Home Depot says 56 million account numbers compromised
Home Depot announced Thursday afternoon that hackers who stole data from the chain managed to steal 56 million credit and debit card account numbers before they were discovered. The criminals used never-before-seen, custom-made malware, the firm said in a statement. It's now completed cleaning the malicious software from its systems, which required replacing 85,000 point of sale terminals. The leak will cost the firm roughly $62 million, with $27 million offset by insurance coverage.
Criminals used unique, custom-built malware to evade detection. The malware had not been seen previously in other attacks, according to Home Depot’s security partners. The cyber-attack is estimated to have put payment card information at risk for approximately 56 million unique payment cards. The malware is believed to have been present between April and September 2014.
Consumers who shopped at Home Depot with plastic between April 2014 and today can get free identity protection services, including credit monitoring, from the chain. They can visit www.homedepot.com for my details, or call 1-800-HOMEDEPOT (800-466-3337).
“We apologize to our customers for the inconvenience and anxiety this has caused, and want to reassure them that they will not be liable for fraudulent charges,” said Frank Blake, chairman and CEO. “From the time this investigation began, our guiding principle has been to put our customers first, and we will continue to do so.”
Additional assertions made by Home Depot in the statement issued today:
* There is no evidence that debit PIN numbers were compromised or that the breach has impacted stores in Mexico or customers who shopped online at HomeDepot.com or HomeDepot.ca.
* The firm is now using new encryption technology, provided by Voltage Security, Inc.

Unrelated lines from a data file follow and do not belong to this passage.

(** ** An unlinked node is told *)
(** A request the handler answers from the store. *)
Record good_pull (verifies : string -> bool) (c : NodeCredential) (after : string) (r : publication_call) : Prop := mkGoodPull {
  pull_path : HPath r = EnrollmentSnapshotPublicationPath /\ HRawPath r = "" /\ HForceQuery r = false;
  pull_query : parseSnapshotAfterQuery (HRawQuery r) = Some after;
  pull_method : HMethod r = "GET";
  pull_tls : validTLSAuthority ParseIP16 EqualFold (Some verifies) r = true;
  pull_bearer : HAuthorization r = "Bearer " +:+ BearerCopy c }.
Lemma graphic_plain c : graphic c = true -> plain c = true.
Proof using. destruct c as [[] [] [] [] [] [] [] []]; vm_compute; done. Qed.
Lemma bearer_graphic c : credential_ok uuid_Parse c -> sall graphic (BearerCopy c) = true.
Proof using.
  intros (Hl&Hb&_&Hp). unfold BearerCopy, intact. rewrite Hl. change (?n =? ?n)%nat with true. cbv iota. rewrite !sall_app, Hp. cbn.
  eapply sall_impl; [|exact (Encode_chars _ Hb)]. intros ch H. destruct ch as [[] [] [] [] [] [] [] []]; (reflexivity || (vm_compute in H; done)).
Qed.
Lemma ready_handler i : readyPrimaryIdentity i = true ->
  primary_role (Installation.Role i) = true
  /\ Identity_IsStalePrimary i || negb (InstallationID_IsValid (InstallationID i)) || negb (NodeID_IsValid (Installation.NodeID i))
     || (LeadershipGeneration i <=? 0)%Z || negb (LatestKnownGeneration i =? LeadershipGeneration i)%Z = false.
Proof using.
  unfold readyPrimaryIdentity. intros H.
  apply andb_true_iff in H as [[[[[H1 H2]%andb_true_iff H3%negb_true_iff]%andb_true_iff H4%Z.ltb_lt]%andb_true_iff H5]%andb_true_iff H6].
  split; [done|]. rewrite H1, H2, H3, H5, (proj2 (Z.leb_gt _ _) H4). done.
Qed.
Lemma good_pull_answered configured store verifies current1 current2 c after r : credential_ok uuid_Parse c -> good_pull verifies c after r ->
  readyPrimaryIdentity current1 = true -> is_Some (ClusterKeyID current1) ->
  serve configured (Some store) (Some verifies) (Some current1) current2 r = answer (handler_max configured) store current2 (BearerCopy c) after.
Proof using.
  intros Hc [(Hp1&Hp2&Hp3) Hq Hm Ht Hb] H1 [key Hkey]. destruct (ready_handler _ H1) as [Hrole Hready]. unfold ServeHTTP. cbv zeta.
  rewrite Hp1, Hp2, Hp3, !String.eqb_refl. cbn [negb orb]. rewrite Hq, Hm, String.eqb_refl. cbn [negb]. rewrite Ht. cbn [negb].
  rewrite Hrole. cbn [negb]. rewrite Hready, Hkey, Hb.
  assert (BearerCopy c <> "") as Hne by (destruct Hc as (Hl&_); unfold BearerCopy, intact; rewrite Hl; done).
  assert (parseSnapshotAuthorization ("Bearer " +:+ BearerCopy c) = Some (BearerCopy c)) as ->.
  { unfold parseSnapshotAuthorization. change (drop_s 7 ("Bearer " +:+ BearerCopy c)) with (BearerCopy c).
    rewrite (proj2 (HasPrefix_spec ("Bearer " +:+ BearerCopy c) "Bearer ")) by (by eexists). apply String.eqb_neq in Hne. rewrite Hne.
    rewrite TrimSpace_plain, String.eqb_refl; [done|]. eapply sall_impl; [exact graphic_plain|]. by apply bearer_graphic. }
  rewrite (proj2 (credential_roundtrip uuid_Parse c (BearerCopy c) Hc) eq_refl). apply String.eqb_neq in Hne. by rewrite Hne.
Qed.
(** The stored rows of a credential whose node is linked. *)
Record linked (t : primary_tables) (c : NodeCredential) (cr : CredentialRow) (n : EnrolledRow) : Prop := mkLinked {
  linked_row : find_first (fun x => c_id x =? cid c) (node_credentials (topo t)) = Some cr;
  linked_node : find_first (fun x => (e_credential x =? c_id cr) && (e_node x =? c_node cr)) (enrolled_nodes (topo t)) = Some n;
  linked_unique : NoDup (map e_node (enrolled_nodes (topo t)));
  linked_hash : c_hash cr = CredentialHash c /\ c_version cr = NodeCredentialHashVersion;
  linked_id : canonicalCredentialID uuid_Parse (c_node cr) = Some (c_node cr);
  linked_live : c_revoked cr = None /\ e_revoked n = None /\ e_unlinked n = None }.
Lemma unlink_credential_id stamp k x : c_id (unlink_credential stamp k x) = c_id x.
Proof using. unfold unlink_credential, revoke_credential. by destruct (c_node x =? k), (c_revoked x). Qed.
Lemma unlink_node_keys stamp k x : e_credential (unlink_node stamp k x) = e_credential x /\ e_node (unlink_node stamp k x) = e_node x.
Proof using. unfold unlink_node. by destruct (e_node x =? k). Qed.
Lemma unlinked_record t clock now node t' at_ c cr n : linked t c cr n -> ParseUUIDLookupText node = Some (c_node cr) ->
  UnlinkEnrolledNode t clock node now = (t', Ok at_) ->
  sqlitePublicationCredential t' (cid c)
  = Some (mkPubCredential (c_id cr) (c_node cr) (c_hash cr) (c_version cr) (Some at_) (Some at_) (Some at_) (e_primary n)).
Proof using.
  intros [Hr Hn Hu _ _ (Hc1&Hn1&Hn2)] Hnode H. apply Unlink_Ok in H as (canonical&stamp&row&Hcan&_&Hrow&Hat&->).
  rewrite Hnode in Hcan. injection Hcan as <-. apply find_first_Some in Hn as Hn'. destruct Hn' as [Hin Hj]. bsimp.
  apply find_first_Some in Hrow as Hrow'. destruct Hrow' as (Hrin&Hrn%String.eqb_eq).
  assert (row = n) as -> by (apply (NoDup_map_unique e_node (enrolled_nodes (topo t))); [done..|congruence]). rewrite Hn2 in Hat. cbn [default from_option id] in Hat.
  assert (sqliteEnqueueTime (Some stamp) = Ok (Some at_)) as Hst.
  { unfold finite_clock in Hat. destruct (sqliteEnqueueTime (Some stamp)) as [[x|]|]; try done. cbn in Hat. by injection Hat as ->. }
  unfold sqlitePublicationCredential. cbn [topo set_nodes set_topo node_credentials enrolled_nodes].
  rewrite unlink_credentials_find by (intros x; by rewrite unlink_credential_id).
  rewrite Hr. cbn [fmap option_fmap option_map mbind option_bind].
  assert (unlink_credential stamp (c_node cr) cr = mkCredentialRow (c_id cr) (c_node cr) (c_hash cr) (c_version cr) (c_created cr) (Some stamp)) as ->.
  { unfold unlink_credential, revoke_credential. by rewrite String.eqb_refl, Hc1. }
  cbn [c_id c_node c_hash c_version c_revoked].
  rewrite unlink_nodes_find by (intros x; by rewrite !(proj1 (unlink_node_keys _ _ _)), !(proj2 (unlink_node_keys _ _ _))).
  rewrite Hn. cbn [fmap option_fmap option_map mbind option_bind]. unfold unlink_node. rewrite Hrn, String.eqb_refl, Hn1, Hn2.
  cbn [e_revoked e_unlinked e_primary default from_option id]. by rewrite Hst.
Qed.
(* ===== verification/EnrollmentFacts.v ===== *)
(** * What enrolling a node promises

    A token serves one attempt; a request that is repeated gets the grant it got; what a
    primary seals is what the node stores, and what the node stores opens the primary. *)

From S2P Require Import Prelude Transfer Publisher GoStrings StrFacts Json JsonFacts JsonText JsonRead RProxy Timestamp GoTime Model Identity Topology Sha256 AesGcm Kek SecretBox Snapshot SnapshotText Credentials Jobs Store StoreFacts Revisions NodeSyncStore Installation InstallationStore InstallationStoreFacts ClusterKeys ClusterKeysFacts PrimaryStore Publication Canonical PrimaryFacts PublisherFacts Bootstrap Enrollment.
From stdpp Require Import options.

(** ** base64 with padding *)
Definition std_sextet_ok (v : Z) : bool :=
  bool_decide (std_value (std_char v) = Some v) && negb (ascii_eqb (std_char v) "=") && negb (ascii_eqb (std_char v) CR) && negb (ascii_eqb (std_char v) LF).
Lemma std_sextet v : (0 <= v < 64)%Z -> std_value (std_char v) = Some v /\ ascii_eqb (std_char v) "=" = false
  /\ ascii_eqb (std_char v) CR = false /\ ascii_eqb (std_char v) LF = false.
Proof.
  intros Hv. assert (std_sextet_ok v = true) as H.
  { assert (forallb std_sextet_ok (seqZ 0 64) = true) as Hf by (by vm_compute). apply forallb_Forall in Hf.
    rewrite Forall_forall in Hf. apply Hf, elem_of_seqZ. lia. }
  unfold std_sextet_ok in H. rewrite !andb_true_iff, !negb_true_iff, bool_decide_eq_true in H. tauto.
Qed.
Lemma skip_newlines_app a b : skip_newlines (a +:+ b) = skip_newlines a +:+ skip_newlines b.
Proof. induction a as [|c a IH]; [done|]. change (String c a +:+ b) with (String c (a +:+ b)). cbn [skip_newlines]. rewrite IH. by destruct (_ || _). Qed.
Lemma skip_std_chars l : Forall (fun v => 0 <= v < 64)%Z l -> skip_newlines (std_chars l) = std_chars l.
Proof.
  induction 1 as [|v l Hv _ IH]; [done|]. cbn [std_chars skip_newlines]. destruct (std_sextet v Hv) as (_&_&->&->). by rewrite IH.
Qed.
Lemma StdDecode_Encode l : Forall is_byte l -> StdDecodeString (StdEncodeToString l) = Some l.
Proof.
  intros Hl. unfold StdDecodeString, StdEncodeToString. rewrite skip_newlines_app, skip_std_chars by (by apply sextets_range).
  assert (forall s : string, s = (match (length l mod 3)%nat with 1 => "==" | 2 => "=" | _ => "" end : string) -> skip_newlines s = s) as ->.
  { intros s ->. by destruct (_ mod _) as [|[|[|]]]. }
  2: done.
  induction l as [|a|a b|a b c l IH] using triple_ind; [done|..]; pose proof (sextets_range _ Hl) as Hs; pose proof (decode_sextets _ Hl) as Hd.
  - cbn [sextets std_chars] in *. apply Forall_cons in Hs as [H1 [H2 _]%Forall_cons]. destruct (std_sextet _ H1) as (E1&_), (std_sextet _ H2) as (E2&_).
    cbn -[std_char std_value decode_quads]. by rewrite E1, E2.
  - cbn [sextets std_chars] in *. cbv zeta in *. apply Forall_cons in Hs as [H1 [H2 [H3 _]%Forall_cons]%Forall_cons].
    destruct (std_sextet _ H1) as (E1&_), (std_sextet _ H2) as (E2&_), (std_sextet _ H3) as (E3&E4&_).
    cbn -[std_char std_value decode_quads]. by rewrite E1, E2, E3, E4.
  - apply Forall_cons in Hl as [Ha [Hb [Hc Hl]%Forall_cons]%Forall_cons]. specialize (IH Hl).
    assert ((length (a :: b :: c :: l) mod 3)%nat = (length l mod 3)%nat) as ->.
    { cbn [length]. change (S (S (S (length l)))) with (3 + length l). rewrite Nat.Div0.add_mod. change (3 mod 3) with 0. cbn [plus]. by rewrite Nat.Div0.mod_mod. }
    cbn [sextets std_chars] in *. cbv zeta in *.
    apply Forall_cons in Hs as [H1 [H2 [H3 [H4 _]%Forall_cons]%Forall_cons]%Forall_cons].
    destruct (std_sextet _ H1) as (E1&_), (std_sextet _ H2) as (E2&_), (std_sextet _ H3) as (E3&E4&_), (std_sextet _ H4) as (E5&E6&_).
    cbn [String.append decode_padded]. rewrite E1, E2. cbn [mbind option_bind]. rewrite E4, E3. cbn [mbind option_bind]. rewrite E6, E5. cbn [mbind option_bind].
    cbn [decode_quads] in Hd |- *. rewrite decode_sextets in Hd by done. cbn [mbind option_bind] in Hd |- *.
    match goal with |- context [decode_padded ?s] => change (decode_padded s) with (decode_padded (std_chars (sextets l) +:+ match (length l mod 3)%nat with 1 => "==" | 2 => "=" | _ => "" end)) end.
    rewrite IH. cbn [mbind option_bind app]. exact Hd.
Qed.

* “Chip and PIN” technology, which began rolling out in early 2013 and already exists in Canadian stores, will be deployed to all U.S. stores by the end of the year, ahead of next's year's payment system deadline
* The hackers’ method of entry has been closed off, the malware has been eliminated from the company’s systems, and the company has rolled out enhanced encryption of payment data to all U.S. stores.